■ Problem requirements
For the word "global", find each line in the entries where it occurs and copy that line.

Source records
Lemma advance_probe now c s : slot_ok (RedisCapper.rs_breaker s) -> probe_ok c ->
  let '(c', s') := advance now c s in probe_step c s c' s'.
Proof.
  intros Hw Hc. unfold probe_ok, accounted, dropped, in_process in Hc. unfold advance.
  destruct (cl_phase c) as [| | | | | |o|o new|o cap|o []|o adds|o [|n [|e l]]|o snap| | |o|ph] eqn:Ep;
    try (apply quiet_step; [done..|]; unfold accounted, dropped, in_process; cbn; rewrite ?Ep; done).
  - destruct (allow_fast _ now) as [[]|]; apply quiet_step; try done.
    + apply let_through_probe.
    + intros _. apply let_through_accounted.
  - pose proof (try_enter_slot (RedisCapper.rs_breaker s) now Hw) as Ht. destruct (try_enter_half_open _ now) as [[] cb].
    + destruct Ht as [Ht Hs]. split_and!; [done| |]; unfold probe_ok; intros; rewrite ?let_through_probe.
      * apply let_through_accounted.
      * by left.
    + destruct Ht as [Ht Hs]. split_and!; [done|exact Hc|]. intros Hh. destruct (Hs Hh) as [|Hh']; [done|by right].
  - destruct (try_consume _) as [[] b]; by apply quiet_step.
  - destruct (_ <? new); by apply quiet_step.
  - destruct (Nat.ltb adds 2); by apply quiet_step.
  - destruct (record_locked_slot (RedisCapper.rs_breaker s) snap (oc_error o) (is_slow (RedisCapper.rs_breaker s) o) now Hw) as [Hw' Hs].
    split_and!; [done|done|]. intros Hh. by destruct Hs.
Qed.

(** The other steps leave the breaker and the marks alone. *)
Lemma drop_probe c s : slot_ok (RedisCapper.rs_breaker s) -> probe_ok c -> probe_step c s (drop_call c) s.
Proof.
  intros Hw Hc. apply quiet_step; [done|done| |]; unfold drop_call; destruct (cl_phase c) eqn:Ep; try done;
    unfold probe_ok, accounted in *; by rewrite Ep in *.
Qed.
Lemma complete_probe o c s : slot_ok (RedisCapper.rs_breaker s) -> probe_ok c -> probe_step c s (complete o c) s.
Proof.
  intros Hw Hc. apply quiet_step; [done|done| |]; unfold complete; destruct (cl_phase c) eqn:Ep; try done;
    unfold probe_ok, accounted in *; by rewrite Ep in *.
Qed.
Lemma trigger_probe r c s : slot_ok (RedisCapper.rs_breaker s) -> probe_ok c -> probe_step c s (trigger r c s) s.
Proof.
  intros Hw Hc. apply quiet_step; [done|done| |]; unfold trigger; destruct (cl_phase c) eqn:Ep; try done;
    try (by destruct (is_closed_sync _ _)); unfold probe_ok, accounted in *; by rewrite Ep in *.
Qed.
Lemma time_out_probe d c s : slot_ok (RedisCapper.rs_breaker s) -> probe_ok c -> probe_step c s (time_out d c) s.
Proof.
  intros Hw Hc. apply quiet_step; [done|done| |]; unfold time_out; destruct (cl_kind c), (cl_phase c) eqn:Ep; try done;
    unfold probe_ok, accounted in *; by rewrite ?Ep in *.
Qed.

(** Half-open means that a call holds the slot, or lost it. *)
Definition probe_inv (y : Sys) : Prop :=
  slot_ok (RedisCapper.rs_breaker (sy_shared y)) /\ Forall probe_ok (sy_calls y) /\
  (state (inner (RedisCapper.rs_breaker (sy_shared y))) = HalfOpen -> Exists (fun c => cl_probe c = true) (sy_calls y)).

Lemma with_call_probe y i f : probe_inv y ->
  (forall c, slot_ok (RedisCapper.rs_breaker (sy_shared y)) -> probe_ok c -> let '(c', s') := f c in probe_step c (sy_shared y) c' s') ->
  probe_inv (with_call y i f).
Proof.
  intros (Hw & Hc & Hh) Hf. unfold with_call. destruct (sy_calls y !! i) as [c|] eqn:Ei; [|done].
  pose proof (Forall_lookup_1 _ _ _ _ Hc Ei) as Hci. specialize (Hf c Hw Hci). destruct (f c) as [c' s'].
  destruct Hf as (Hw' & Hc' & Hh'). split_and!; cbn; [done|by apply Forall_insert|].
  intros Hs. apply Exists_exists. destruct (Hh' Hs) as [Hp|[Hs' He]].
  - exists c'. split; [|done]. apply list_elem_of_insert. by eapply lookup_lt_Some.
  - apply Exists_exists in Hh as (d & Hd & Hp); [|done]. apply list_elem_of_lookup in Hd as [j Hj].
    destruct (decide (i = j)) as [->|Hne].
    + exists c'. split; [apply list_elem_of_insert; by eapply lookup_lt_Some|].
      assert (d = c) as -> by congruence. by rewrite He.
    + exists d. split; [|done]. apply list_elem_of_lookup. exists j. by rewrite list_lookup_insert_ne.
Qed.

Lemma step_probe y a : probe_inv y -> probe_inv (step y a).
Proof.
  intros Hy. destruct a; cbn [step]; try (apply with_call_probe; [done|]; intros; cbn beta).
  - destruct Hy as (Hw & Hc & Hh). split_and!; cbn; [done|by apply Forall_app_2; [|repeat constructor]|].
    intros Hs. apply Exists_app. left. by apply Hh.
  - by apply advance_probe.
  - by apply trigger_probe.
  - by apply complete_probe.
  - by apply time_out_probe.
  - by apply drop_probe.
  - done.
  - by destruct (sy_clamp y).
  - done.
Qed.

Lemma run_probe y acts : probe_inv y -> probe_inv (run y acts).
Proof. revert y; induction acts as [|a acts IH]; intros y Hy; [done|]. by apply IH, step_probe. Qed.

Lemma fresh_probe config capacity timeout_ms : probe_inv (fresh config capacity timeout_ms).
Proof. by split_and!. Qed.

(** ** Calls end *)

Definition ended (ph : Phase) : bool := match ph with Refused | Passed | Answered _ | Dropped _ => true | _ => false end.

(** How many steps a call can still make. *)
Definition phase_rank (ph : Phase) : nat :=
  match ph with
  | Asking => 18 | Claiming => 17 | Reading => 16 | Consuming => 15 | Waiting | Racing => 14 | Restoring _ => 13
  | Comparing _ _ => 12 | Clamping _ _ => 11 | Tracking _ false => 10 | Tracking _ true => 9
  | Counting _ 0 => 8 | Counting _ 1 => 7 | Counting _ _ => 6 | Loading _ [] => 5 | Loading _ [_] => 4 | Loading _ _ => 3
  | Locking _ _ => 2 | Refused | Passed | Answered _ | Dropped _ => 0
  end.
Definition rank (c : Call) : nat :=
  phase_rank (cl_phase c) + match cl_kind c with Layered _ => if ended (cl_phase c) then 0 else 2 | _ => 0 end.
Inductive Json := JStr (s : string) | JNum (f : f32) | JInt (z : Z) | JObj (members : list (string * Json)).
#[global] Instance json_value : JsonValue Json := {|
  json_get v k := match v with JObj l => snd <$> find_first (fun m => bool_decide (m.1 = k)) l | _ => None end;
  json_as_str v := match v with JStr s => Some s | _ => None end;
  json_object := JObj; json_f32 := JNum; json_u32 := JInt; json_str := JStr; json_to_string _ := ""%string |}.
#[global] Instance fixed_segments : UserSegmentRepository (list SegmentId) unit := {| segments_for s _ _ := (Ok s, s) |}.
#[global] Instance fixed_capper : FrequencyCapper unit FreqCapOutcome := {| fc_check _ _ _ _ _ out := (out, tt) |}.

Definition creative (id : Z) : Creative := {|
  cr_id := 70 + id; cr_campaign_id := id; cr_ad_format := AdFormat.Banner; cr_click_url := "https://example.org";
  cr_image_url := None; cr_width := None; cr_height := None |}.

Definition catalog : CampaignCatalog (gset Z) := {|
  campaigns := {[1 := sample_campaign 1; 2 := sample_campaign 2; 3 := sample_campaign 3]};
  creatives := {[1 := [creative 1]; 2 := [creative 2]; 3 := [creative 3]]};
  segment_to_campaigns := {[10 := {[1; 2; 3]}]}; geo_to_campaigns := ∅; device_to_campaigns := ∅;
  format_to_campaigns := {[AdFormat.Banner := {[1; 3]}]}; daypart_active_now := ∅;
  all_campaigns := {[1; 2; 3]}; device_unrestricted := {[1; 2; 3]}; format_unrestricted := {[2]} |}.

Lemma catalog_is_wf : catalog_wf catalog.
Proof.
  unfold catalog_wf, catalog; simpl.
  split_and!; try lazymatch goal with
    | |- map_Forall _ ∅ => apply map_Forall_empty
    | |- map_Forall _ _ => apply map_Forall_singleton
    end; vm_decide.
Defined.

■ Result
#[global] Instance json_value : JsonValue Json := {|
#[global] Instance fixed_segments : UserSegmentRepository (list SegmentId) unit := {| segments_for s _ _ := (Ok s, s) |}.
#[global] Instance fixed_capper : FrequencyCapper unit FreqCapOutcome := {| fc_check _ _ _ _ _ out := (out, tt) |}.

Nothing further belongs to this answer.